On 28 Mar 2008, at 20:24, Ben Trumbull wrote:


The problem I'm having arises when selecting all images at once
(Command+A), if they are fairly large in number (in my store: ~2000).
This takes an enormous time that is definitely > O(n).

Command-A should be instantaneous, even for selections 10x larger. The typical performance problems I've seen with array controller selections are (1) complex KVO observer actions cascade (2) tripping faults unnecessarily (3) using expensive array controller options.

(1) Complex KVO observer actions need to be carefully constrained. If they simply grow organically, then it's pretty easy to fall into the trap of observers creating side effects that trigger other observers that cascade to yet more observers. This (a) makes your code impossible to understand, since no one ever intentionally designed their app that way from the beginning, and (b) sucks for performance.

This seems like an easy mistake indeed. However, I checked my code for this when originally debugging the issue, and while it is difficult to eliminate all cases, no custom KVO observer triggers other observers as for my subclass implementation -- and if they do, they relate to disjunct entity objects that should not trigger others.

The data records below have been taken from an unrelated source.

(* ===== verification/DeviceData.v ===== *)
(** * Data transfers of the QEMU device

    What [openflash_transfer] moves: a command's data is the concatenation of
    its segments (one for a contiguous buffer, the descriptor table's for a
    scatter-gather list).  A write stores the gathered bytes at the byte
    offset of the command's first block, a read scatters the bytes found
    there. *)
From S2P Require Import Prelude Packed Environment QemuDevice DeviceSafety.

(** ** Buffer accesses in normal form *)
Section Buffer.
Context (s : OpenFlashState) (st : list byte).
Hypothesis (Hst : s_storage s = Some st).

Lemma storage_load_eq pos n :
  0 ≤ pos → 0 ≤ n → pos + n ≤ len st →
  storage_load s pos n = Done (slice (Z.to_nat pos) (Z.to_nat n) st).
Proof.
  intros. unfold storage_load. rewrite Hst. outcomes.
  rewrite !(proj2 (Z.leb_le _ _)) by lia. done.
Qed.

Lemma storage_store_eq pos n bs :
  0 ≤ pos → 0 ≤ n → pos + n ≤ len st →
  storage_store s pos n bs = Done (set_storage (Some (splice (Z.to_nat pos) bs st)) s).
Proof.
  intros. unfold storage_store. rewrite Hst. outcomes.
  rewrite !(proj2 (Z.leb_le _ _)) by lia. done.
Qed.
End Buffer.

(** ** Segments *)
Section Segments.
Context {M F : Type} `{GM : GuestMemory M, !GuestMemoryLaws M, HF : HostFiles F}.
Implicit Types (w : machine M F) (m : M) (segs : list (Z * Z)).

(** Address and length of the [k] descriptors of a table from [index] on. *)
Fixpoint descriptors m (dma index : Z) (k : nat) : list (Z * Z) :=
  match k with
  | O => []
  | S k =>
      let d := decode_OpenFlashSglDesc (dma_read m (u64 (dma + index * 16)) 16) in
      (d_addr d, d_length d) :: descriptors m dma (index + 1) k
  end.
(* ===== verification/DriverQueue.v ===== *)
(** * The driver's queues (driver/openflash/openflash_queue.c)

    One definition per function, in source order; the gotos of the set-up
    functions are the [*_free_*] definitions, each continuing with the next
    label.  The host is sequential: an interrupt handler runs to completion at
    the points where the code waits for one, as often as a [schedule] says.
    The locks of the code are not modelled. *)
From S2P Require Import Prelude Packed Environment Abi DriverState.

Definition openflash_blk_status (status : Z) : blk_status_t :=
  if status =? OPENFLASH_SC_SUCCESS then BLK_STS_OK
  else if status =? OPENFLASH_SC_LBA_RANGE then BLK_STS_TARGET
  else if (status =? OPENFLASH_SC_MEDIA_ERROR)
          || (status =? OPENFLASH_SC_ECC_UNCORRECTABLE) then BLK_STS_MEDIUM
  else if (status =? OPENFLASH_SC_INVALID_OPCODE)
          || (status =? OPENFLASH_SC_INVALID_FIELD) then BLK_STS_NOTSUPP
  else BLK_STS_IOERR.

(** How an admin command's wait goes: the bound on the entries one interrupt
    may find, the interrupts delivered before the wait ends and, when it ends
    with a timeout, between the timeout and the clearing of [admin_pending]. *)
Record schedule := { sc_fuel : nat; sc_irqs : nat; sc_late : nat }.

Definition lower_32_bits (a : Z) : Z := u32 a.
Definition upper_32_bits (a : Z) : Z := u32 (Z.shiftr a 32).

(** The [sizeof] of a command, a completion, a scatter-gather descriptor and
    the descriptor list of one request. *)
Definition CMD_SIZE : Z := 64.
Definition CQE_SIZE : Z := 64.
Definition SGL_DESC_SIZE : Z := 16.
Definition SGL_SIZE : Z := OPENFLASH_MAX_SGL_ENTRIES * SGL_DESC_SIZE.

Definition zeroes (n : Z) : list byte := replicate (Z.to_nat n) Byte.x00.

Section DriverQueue.
Context {W : Type} `{GM : GuestMemory W, CT : Controller W, KS : KernelServices}.

(** ** Completion rings *)

(** [queue->cqes[queue->cq_head]] *)
Definition read_cqe (queue : openflash_queue) : drv W openflash_completion :=
  addr ← slot (dq_cq_dma queue) CQE_SIZE (dq_depth queue) (dq_cq_head queue);
  bs ← load addr CQE_SIZE;
  mret (decode_completion bs).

To investigate this further, I created a very simple Core Data app. I did the following:
- Create an Employee entity
- add a few (10) properties to it:  plain string values.
- create a standard master-detail interface in IB: a tableview and some textfields. - add an arraycontroller, set the entity to Employee, bind the managedObjectContext - bind a tablecolumn value to arrangedObjects.someEmployeeProperty of the controller - bind the textfields to selection.otherEmployeeProperties of the controller

When plain starting the app with a prepopulated store (10.000 Employees with all their properties set) and selecting all, the app crashes after a few seconds due to stack overflow.

Again the same pattern as I described before can be observed.
I think I can come up with an explanation now:

- the selection.property1, selection.property2,... values change due to the table selection change. - the first observer (random textfield, lets assume the one bound to selection.property1) gets notified - through the controller, the property is asked from the model object employee1
- Core Data fault fires, employee1 is fully fetched
- since employee1.property1 has a changed value (fault->real value), it notifies all its observers. - the same textfield receives this notification, and I can only assume that IT NOW ASKS THE NEXT EMPLOYEE for the keyPath, as it tries to assemble its multiple values set from the different employees.property1

- employee2.property1 is now asked for its value, faulted, sends notification, textfield asks for employee 3.

etc...until stack overflow.
The test project can be found on http://users.telenet.be/dlo/CDPerformance.zip

The good news is that the issue is entirely avoidable by batch faulting using the 10.5 [NSFetchRequest setReturnsObjectsAsFaults:NO] and executing the fetch on all objects in the selection.

But still, I have two questions:

- Am I overlooking something obvious? If it is the correct approach, someone else must have experienced this in a larger master-detail set, right? - While I understand the constraints the CD API imposes, shouldn't this be labeled as a bug? I'm not sure here, if so, I'll file it with bugreporter.


It's often easier to understand, and much faster, to use NSNotificationCenter to defer and coalesce observations for a batch operation like operating upon 2000 objects. One way to achieve this with the array controller is to remove all the objects from the controller, do your batch operation, and then add them back.

I agree, it's something I apply when importing large sets of data (stacks of 1000 image objects at once along with 20+ metadata properties per image). Not doing it causes the observers to go crazy trying to refresh their data, although not recursively this time.

(2) Firing faults unnecessarily is the canonical performance issue for Core Data developers. Our SQL logging (- com.apple.CoreData.SyntaxColoredLogging 1 - com.apple.CoreData.SQLDebug 1) and our Instruments template can help you find this, and identify which entities you're faulting excessively. If you need that data, it's much (10-100x) better to batch fetch the data instead. This is described in the Core Data Programming Guide under Performance.

While I'm certain to perform some optimization here, the delay I was having was almost fully due to the issue above. It is indeed very useful, but in my case mostly to avoid the critical stack overflow. I will not be having 100.000+ stores so the excessive faulting has still little impact.

Regarding the call into _didChangeValuesForKeys:, the API contract for KVO requires Core Data call -willChange/-didChange during faulting. This is pretty undesirable.

You can say that ;-)

If it's actually recursing through the entire graph, then it's probably a bug in your observer method. If it's looping, then it could simply be toggling off a few array controller options will address the issue.

You should file a bug with bugreport.apple.com, and include the entire stack trace. Without the rest of it, it's hard for me to say if this is the expected stack depth or not. It may be a problem with one of your custom observation methods not coexisting happily with faulting, but it's a bit hard to tell from this excerpt.

As you can verify from the test project, I don't use any custom KVO logic. Still, the crash should occur almost every time, after a variable amount of time (seconds range).
I'll file a bug if the issue is determined to be not on my part.